Meer bepaald dient tijdens de duur van de detachering een organische band te bestaan tussen gedetacheerde werknemer enerzijds en uitzendende werkgever anderzijds, waarbij de prerogatieven van de werkgever worden uitgeoefend in de uitzendstaat. Deze rechtstreekse relatie veronderstelt dat de werknemer onder het gezag blijft staan van de werkgever die hem of haar heeft gedetacheerd.
De uitzendende onderneming dient in het uitzendland ook 'activiteiten van betekenis' uit te oefenen, m.a.w. een brievenbusfirma volstaat niet, er dienen substantiële activiteiten te blijken in het uitzendland.
Sociale dumping is een sociale fraude en oneerlijke concurrentie middels systemen van detachering, detacheringsfraude, ongeoorloofde terbeschikkingstelling van personeel, schijnzelfstandigen tot regelrechte mensenhandel.

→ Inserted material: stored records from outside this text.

(** * Typography [Base] component: a shallow embedding and its properties

    Source: [src/components/typography/Base/index.tsx].

    The component is a React function component.  Its pure helpers
    ([wrapperDecorations], the ellipsis decision [cssEllipsis], ...) become
    Rocq functions; its hook state becomes a record that the event handlers
    update; its effects (clipboard, timers, user callbacks) are threaded
    through a small state-and-output monad. *)

From Stdlib Require Import ZArith Lia.
From stdpp Require Import base option list strings gmap.

Set Warnings "-register-all".

Local Open Scope Z_scope.

(** ** React nodes *)

(** The part of [React.ReactNode] the component manipulates: text, the empty
    values, an element [React.createElement(tag, {}, child)], and an array
    of nodes (several children, or a fragment). *)
Inductive ReactNode : Type :=
| RText (s : string)
| RUndefined
| RNull
| RElement (tag : string) (child : ReactNode)
| RArray (items : list ReactNode).

(** [Array.prototype.join(",")] on already stringified items. *)
Fixpoint join_comma (l : list string) : string :=
  match l with
  | [] => EmptyString
  | [s] => s
  | s :: rest => s +:+ "," +:+ join_comma rest
  end.

(** JavaScript's [String(value)] on the nodes above.  An element is a plain
    object; an array is joined with commas, its [null] and [undefined]
    items printing as the empty string. *)
Fixpoint js_String (n : ReactNode) : string :=
  match n with
  | RText s => s
  | RUndefined => "undefined"
  | RNull => "null"
  | RElement _ _ => "[object Object]"
  | RArray items =>
      join_comma
        (map (fun item =>
                match item with
                | RUndefined | RNull => EmptyString
                | _ => js_String item
                end) items)
  end.

(** JavaScript truthiness of an optional boolean ([boolean | undefined]). *)
Definition truthy (b : option bool) : bool :=
  match b with
  | Some true => true
  | _ => false
  end.
(** * ghostty-web: canvas renderer and keyboard input handler

    A shallow embedding of [CanvasRenderer] (lib/renderer.ts) and
    [InputHandler] (lib/input-handler.ts), and the properties of their
    frame and key-handling algorithms.

    Both classes are embedded as programs of one small state-and-exception
    monad: a method is a function from the state of the world it touches
    (its own fields, the collaborator it calls, and the log of the calls
    it makes on the DOM and on its callbacks) to an outcome and a new
    state.  A JavaScript exception keeps the state reached when it was
    raised, as in the source. *)

From Stdlib Require Import ZArith NArith List String Ascii Bool Lia FinFun.
Import ListNotations.

Set Implicit Arguments.

(* ===================================================================== *)
(** * JavaScript values and control *)
(* ===================================================================== *)

Module Js.

(** A JavaScript string is a sequence of UTF-16 code units; [length] is
    the [.length] of the source and [charCodeAt] reads one unit. *)
Definition code_unit := N.
Definition jsstring := list code_unit.

(** The code units of an ASCII literal of the source. *)
Definition lit (s : string) : jsstring :=
  map N_of_ascii (list_ascii_of_string s).

Definition charCodeAt (s : jsstring) (i : nat) : option code_unit :=
  nth_error s i.

(** [String.prototype.toLowerCase] on the ASCII range, the only range on
    which the source applies it. *)
Definition lower_unit (c : code_unit) : code_unit :=
  if ((65 <=? c) && (c <=? 90))%N then (c + 32)%N else c.

Definition toLowerCase (s : jsstring) : jsstring := map lower_unit s.

(** [lines[i]] on an array: [undefined] outside [0 .. length-1]. *)
Definition index {A : Type} (l : list A) (i : Z) : option A :=
  if (i <? 0)%Z then None else nth_error l (Z.to_nat i).

Inductive exn : Type :=
| TypeError (msg : string)
| EncoderError (msg : string).

Inductive outcome (A : Type) : Type :=
| Returned (a : A)
| Thrown (e : exn).
Arguments Thrown {A} e.

(** Computations over a world [W] that may throw. *)
Definition Eff (W A : Type) : Type := W -> outcome A * W.

Definition ret {W A} (a : A) : Eff W A := fun w => (Returned a, w).

Definition bind {W A B} (m : Eff W A) (k : A -> Eff W B) : Eff W B :=
  fun w =>
    match m w with
    | (Returned a, w') => k a w'
    | (Thrown e, w') => (Thrown e, w')
    end.

Definition throw {W A} (e : exn) : Eff W A := fun w => (Thrown e, w).

Definition gets {W A} (f : W -> A) : Eff W A := fun w => (Returned (f w), w).

Definition modify {W} (f : W -> W) : Eff W unit := fun w => (Returned tt, f w).

(** [try { body } catch (error) { handler }]. *)
Definition try_catch {W A} (body : Eff W A) (handler : exn -> Eff W A) : Eff W A :=
  fun w =>
    match body w with
    | (Returned a, w') => (Returned a, w')
    | (Thrown e, w') => handler e w'
    end.

(** [if (c) { m }] with no else branch. *)
Definition when {W} (c : bool) (m : Eff W unit) : Eff W unit :=
  if c then m else ret tt.

(** [for (const x of xs) { body(x) }]. *)
Fixpoint for_each {W A} (xs : list A) (body : A -> Eff W unit) : Eff W unit :=
  match xs with
  | [] => ret tt
  | x :: rest => bind (body x) (fun _ => for_each rest body)
  end.

(** [for (let i = 0; i < n; i++)]: the indices visited. *)
Definition range (n : nat) : list Z := map Z.of_nat (seq 0 n).

End Js.

Import Js.

Declare Scope eff_scope.
Delimit Scope eff_scope with eff.
Notation "x <- m ;; k" := (bind m (fun x => k))
  (at level 61, m at next level, right associativity) : eff_scope.
Notation "m ;; k" := (bind m (fun _ => k))
  (at level 61, right associativity) : eff_scope.
Local Open Scope eff_scope.

(* ===================================================================== *)
(** * lib/types.ts: keys and modifiers *)
(* ===================================================================== *)

(** Modelled from the spec: the [Mods] enum of lib/types.ts, which is not
    part of the sources at hand.  The spec describes the modifier set as
    "a bit flag union of {none, shift, ctrl, alt, super}"; the flags are
    given one bit each, in that order. *)
Module Mods.
Definition t := Z.
Definition NONE : t := 0%Z.
Definition SHIFT : t := 1%Z.
Definition CTRL : t := 2%Z.
Definition ALT : t := 4%Z.
Definition SUPER : t := 8%Z.
End Mods.
(** X21: with data rows to report, when [sbom.csv] is written but opening
    [sbom.json] raises [e] (it is a directory, or read-only), the writers
    raise [e] after [sbom.csv] holds the whole CSV text and its save message
    is printed; [sbom.json] is left as it was. *)
Theorem writers_json_open_failure : forall env dir_path (data : list row) w e,
  2 <= length data ->
  env_write env (path_join dir_path "sbom.csv") = WriteOk ->
  env_write env (path_join dir_path "sbom.json") = OpenRaises e ->
  bind (create_sbom_csv env dir_path data)
       (fun _ => create_sbom_json env dir_path data) w =
  (inl e,
   {| w_log := w_log w ++ [("Saved SBOM in CSV format to '" ++
                             path_join dir_path "sbom.csv" ++ "'")%string];
      w_files := fun q => if String.eqb q (path_join dir_path "sbom.csv")
                          then Some (Csv.write_rows data) else w_files w q |}).
Proof.
  intros env dir_path data w e Hlen Hc Hj.
  assert (E : (length data <? 2) = false) by (apply Nat.ltb_ge; lia).
  unfold create_sbom_csv, create_sbom_json. rewrite E.
  cbv [bind write_file close_file print ret raise]. rewrite Hc, Hj.
  reflexivity.
Qed.

Definition env_json_dir : Env := {|
  env_git := fun _ => git_ok;
  env_requirements := fun _ => Missing;
  env_package_json := fun _ => Missing;
  env_lock := fun _ => Missing;
  env_iterdir := fun _ => None;
  env_write := fun p => if String.eqb p "/r/sbom.json"
                        then OpenRaises IsADirectoryError else WriteOk
|}.

Definition json_dir_data : list row :=
  [HEADER; [PStr "a"; PNone; PStr "pip"; PStr "q"; PStr "x"]].

Lemma writers_json_open_failure_witness :
  2 <= length json_dir_data /\
  env_write env_json_dir (path_join "/r" "sbom.csv") = WriteOk /\
  env_write env_json_dir (path_join "/r" "sbom.json") = OpenRaises IsADirectoryError /\
  bind (create_sbom_csv env_json_dir "/r" json_dir_data)
       (fun _ => create_sbom_json env_json_dir "/r" json_dir_data) world0 =
  (inl IsADirectoryError,
   {| w_log := w_log world0 ++ [("Saved SBOM in CSV format to '" ++
                                  path_join "/r" "sbom.csv" ++ "'")%string];
      w_files := fun q => if String.eqb q (path_join "/r" "sbom.csv")
                          then Some (Csv.write_rows json_dir_data)
                          else w_files world0 q |}).
Proof.
  split; [simpl; lia|]. split; [reflexivity|]. split; [reflexivity|].
  apply writers_json_open_failure; [simpl; lia | reflexivity | reflexivity].
Defined.

(** ** [get_cmd_arg] and the whole script *)

(** The outcome of [get_cmd_arg]: [sys.exit(code)], or the argument. *)
Inductive cmd_arg_result : Type :=
| CmdExit (code : nat)
| CmdArg (arg : string).

(** [argv] is [sys.argv]: the script name, then the arguments. *)
Definition get_cmd_arg (argv : list string) (w : World) : cmd_arg_result * World :=
  if negb (length argv =? 2)
  then (CmdExit 1,
        snd (print ("Error: this command take only 1 command line input but "
                    ++ nat_str (length argv - 1) ++ " were given")%string w))
  else (CmdArg (nth 1 argv EmptyString), w).

(** The end of a run: [sys.exit(code)], or the end of the [__main__]
    block, normal or by an uncaught exception. *)
Inductive script_result : Type :=
| ScriptExit (code : nat)
| ScriptEnd (r : exn + unit).

(** Lines 208-214; [entries] is the listing of the directory named by the
    argument. *)
Definition script (env : Env) (argv : list string) (entries : list DirEntry)
  (w : World) : script_result * World :=
  match get_cmd_arg argv w with
  | (CmdExit code, w') => (ScriptExit code, w')
  | (CmdArg dir_path, w') =>
      let (r, w'') := main env dir_path entries w' in (ScriptEnd r, w'')
  end.

(** X17: run with a number of arguments other than one, the script prints
    the error with the number of arguments given and exits with status 1,
    before it lists any directory or writes any file. *)
Theorem script_wrong_argument_count : forall env argv entries w,
  argv <> [] -> length argv <> 2 ->
  script env argv entries w =
  (ScriptExit 1,
   {| w_log := w_log w ++
        [("Error: this command take only 1 command line input but "
          ++ nat_str (length argv - 1) ++ " were given")%string];
      w_files := w_files w |}).
Proof.
  intros env argv entries w Hne Hlen. unfold script, get_cmd_arg.
  apply Nat.eqb_neq in Hlen. rewrite Hlen. reflexivity.
Qed.

Lemma script_wrong_argument_count_witness :
  script env_lodash ["sbom.py"; "/r"; "/s"]%string [entry_app] world0 =
  (ScriptExit 1,
   {| w_log := ["Error: this command take only 1 command line input but 2 were given"%string];
      w_files := w_files world0 |}).
Proof.
  apply (script_wrong_argument_count env_lodash ["sbom.py"; "/r"; "/s"]%string
           [entry_app] world0); [discriminate | discriminate].
Defined.

(** ** Decimal rendering *)

Lemma string_app_assoc (a b c : string) :
  ((a ++ b) ++ c)%string = (a ++ (b ++ c))%string.
Proof. induction a as [|x a IH]; simpl; congruence. Qed.

Lemma digits_go_acc f n acc :
  n < f -> digits_go f n acc = (digits_go f n EmptyString ++ acc)%string.
Proof.
  revert n acc. induction f as [|f IH]; intros n acc Hn; [lia|].
  cbn [digits_go]. destruct (n <? 10) eqn:E; [reflexivity|].
  apply Nat.ltb_ge in E.
  assert (Hd : n / 10 < f).
  { apply Nat.lt_le_trans with n; [apply Nat.div_lt; lia | lia]. }
  rewrite IH by exact Hd. rewrite (IH (n / 10) (String _ EmptyString)) by exact Hd.
  rewrite string_app_assoc. reflexivity.
Qed.

Lemma digits_go_fuel f g n acc :
  n < f -> n < g -> digits_go f n acc = digits_go g n acc.
Proof.
  revert g n acc. induction f as [|f IH]; intros g n acc Hf Hg; [lia|].
  destruct g as [|g]; [lia|]. cbn [digits_go].
  destruct (n <? 10) eqn:E; [reflexivity|].
  apply Nat.ltb_ge in E. apply IH.
  - apply Nat.lt_le_trans with n; [apply Nat.div_lt; lia | lia].
  - apply Nat.lt_le_trans with n; [apply Nat.div_lt; lia | lia].
Qed.

(** X18: the decimal rendering of a count (in the messages of lines 12 and
    42) writes a one-digit number as its digit, and [10 * q + d], for
    [q > 0] and a digit [d], as the rendering of [q] followed by [d]. *)
Theorem nat_str_decimal : forall q d,
  d < 10 ->
  nat_str d = String (ascii_of_nat (48 + d)) EmptyString /\
  (0 < q -> nat_str (10 * q + d) =
            (nat_str q ++ String (ascii_of_nat (48 + d)) EmptyString)%string).
Proof.
  intros q d Hd. split.
  - unfold nat_str. cbn [digits_go]. rewrite Nat.mod_small by exact Hd.
    apply Nat.ltb_lt in Hd. now rewrite Hd.
  - intro Hq. unfold nat_str. set (n := 10 * q + d).
    cbn [digits_go].
    assert (E : (n <? 10) = false) by (apply Nat.ltb_ge; unfold n; lia).
    assert (Hdiv : n / 10 = q).
    { unfold n. rewrite Nat.mul_comm, Nat.div_add_l by lia.
      rewrite Nat.div_small by exact Hd. lia. }
    assert (Hmod : n mod 10 = d).
    { unfold n. rewrite Nat.add_comm, Nat.mul_comm, Nat.Div0.mod_add.
      now apply Nat.mod_small. }
    rewrite E, Hdiv, Hmod.
    rewrite digits_go_acc by (unfold n; lia).
    f_equal. transitivity (digits_go (S q) q EmptyString);
      [apply digits_go_fuel; unfold n; lia | reflexivity].
Qed.

Lemma nat_str_decimal_witness :
  nat_str 2 = "2"%string /\ (0 < 4 -> nat_str 42 = "42"%string).
Proof. exact (nat_str_decimal 4 2 ltac:(lia)). Defined.

(** ** [DEPENDENCY_PATTERN] on a line [name op version] *)

(** The loop [rmatch] runs for a star, with its iteration count [f]. *)
Definition star_loop (fuel : nat) (r : Re.regex) (k : Re.cont) :=
  fix loop (f : nat) (pos : nat) (s : list ascii) (cs : Re.caps)
    : option Re.caps :=
    match f with
    | 0 => k pos s cs
    | S f' =>
        match Re.rmatch fuel r pos s cs
                (fun pos' s' cs' => if pos <? pos' then loop f' pos' s' cs' else None) with
        | Some res => Some res
        | None => k pos s cs
        end
    end.

Lemma rmatch_star fuel r pos s cs k :
  Re.rmatch fuel (Re.RStar r) pos s cs k = star_loop fuel r k fuel pos s cs.
Proof. reflexivity. Qed.

Lemma rmatch_seq fuel r1 r2 pos s cs k :
  Re.rmatch fuel (Re.RSeq r1 r2) pos s cs k =
  Re.rmatch fuel r1 pos s cs (fun pos' s' cs' => Re.rmatch fuel r2 pos' s' cs' k).
Proof. reflexivity. Qed.

Lemma rmatch_group fuel n r pos s cs k :
  Re.rmatch fuel (Re.RGroup n r) pos s cs k =
  Re.rmatch fuel r pos s cs (fun pos' s' cs' => k pos' s' ((n, (pos, pos')) :: cs')).
Proof. reflexivity. Qed.

Lemma rmatch_class fuel p x s pos cs k :
  p x = true -> Re.rmatch fuel (Re.RClass p) pos (x :: s) cs k = k (S pos) s cs.
Proof. intro H. simpl. now rewrite H. Qed.

Lemma rmatch_opt fuel r pos s cs k res :
  Re.rmatch fuel r pos s cs k = Some res ->
  Re.rmatch fuel (Re.ROpt r) pos s cs k = Some res.
Proof. intro H. simpl. now rewrite H. Qed.

(** A star over a character class is greedy: it takes the longest run of
    the class, then the continuation. *)
Lemma star_class_greedy fuel p k u t pos cs f res :
  forallb p u = true ->
  (match t with x :: _ => p x = false | [] => True end) ->
  length u <= f ->
  k (pos + length u) t cs = Some res ->
  star_loop fuel (Re.RClass p) k f pos (u ++ t) cs = Some res.
Proof.
  revert pos f. induction u as [|x u IH]; intros pos f Hu Ht Hf Hk.
  - rewrite Nat.add_0_r in Hk. destruct f as [|f]; [exact Hk|].
    simpl. destruct t as [|y t]; [exact Hk|]. now rewrite Ht.
  - destruct f as [|f]; [simpl in Hf; lia|].
    cbn [forallb] in Hu. apply andb_prop in Hu as [Hx Hu].
    cbn [star_loop app Re.rmatch]. rewrite Hx.
    replace (pos <? S pos) with true by (symmetry; apply Nat.ltb_lt; lia).
    assert (IH' := IH (S pos) f Hu Ht ltac:(simpl in Hf; lia)
                      ltac:(now replace (S pos + length u) with (pos + length (x :: u))
                              by (simpl; lia))).
    now rewrite IH'.
Qed.

Lemma star_class_greedy_all fuel p k u pos cs f res :
  forallb p u = true -> length u <= f ->
  k (pos + length u) [] cs = Some res ->
  star_loop fuel (Re.RClass p) k f pos u cs = Some res.
Proof.
  intros Hu Hf Hk.
  pose proof (star_class_greedy fuel p k u [] pos cs f res Hu I Hf Hk) as H.
  now rewrite app_nil_r in H.
Qed.

Lemma is_op_not_space x : Re.is_op x = true -> Py.isspace x = false.
Proof. destruct x as [[] [] [] [] [] [] [] []]; vm_compute; congruence. Qed.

Sociale dumping wordt gepleegd door buitenlandse spelers die activiteiten ontplooien in ons land, dan wel Belgen met nepvestigingen in het buitenland waar de kosten die 20 tot 35% lager liggen, terwijl ze actief zijn op de Belgische markt. Immers de sociale lasten worden in het land van herkomst betaald. Bovendien worden de Belgische arbeidsvoorwaarden niet gerespecteerd, zoals bijvoorbeeld de lonen bepaald door cao in de sector.
Ondanks andere kwalificatie werd schijnzelfstandigheid weerhouden van "buitenlandse werknemers" in de bouw die duidelijk onder gezag staan van de werkgever, waarbij gebruik gemaakt werd van sociale dumping.
Dit alles mede gelet op
- de vaststelling dat de werknemers geen enkel financieel risico lopen
- dat het "personeel" geen investeringen deed
- dat het "personeel" geen eigen onderneming uitbaatte
- dat zijn geen aankoop of verkoopbeleid voerden
- de indeling van werknemers in ploegen
- uren vergoeding en woonplaats (8 in 1 woning) werden door werkgever bepaald
De dimona-aangifteplicht geldt zelfs indien prestaties onder gezag worden verricht, ook al is niet aangetoond dat er sprake is van een arbeidsovereenkomst.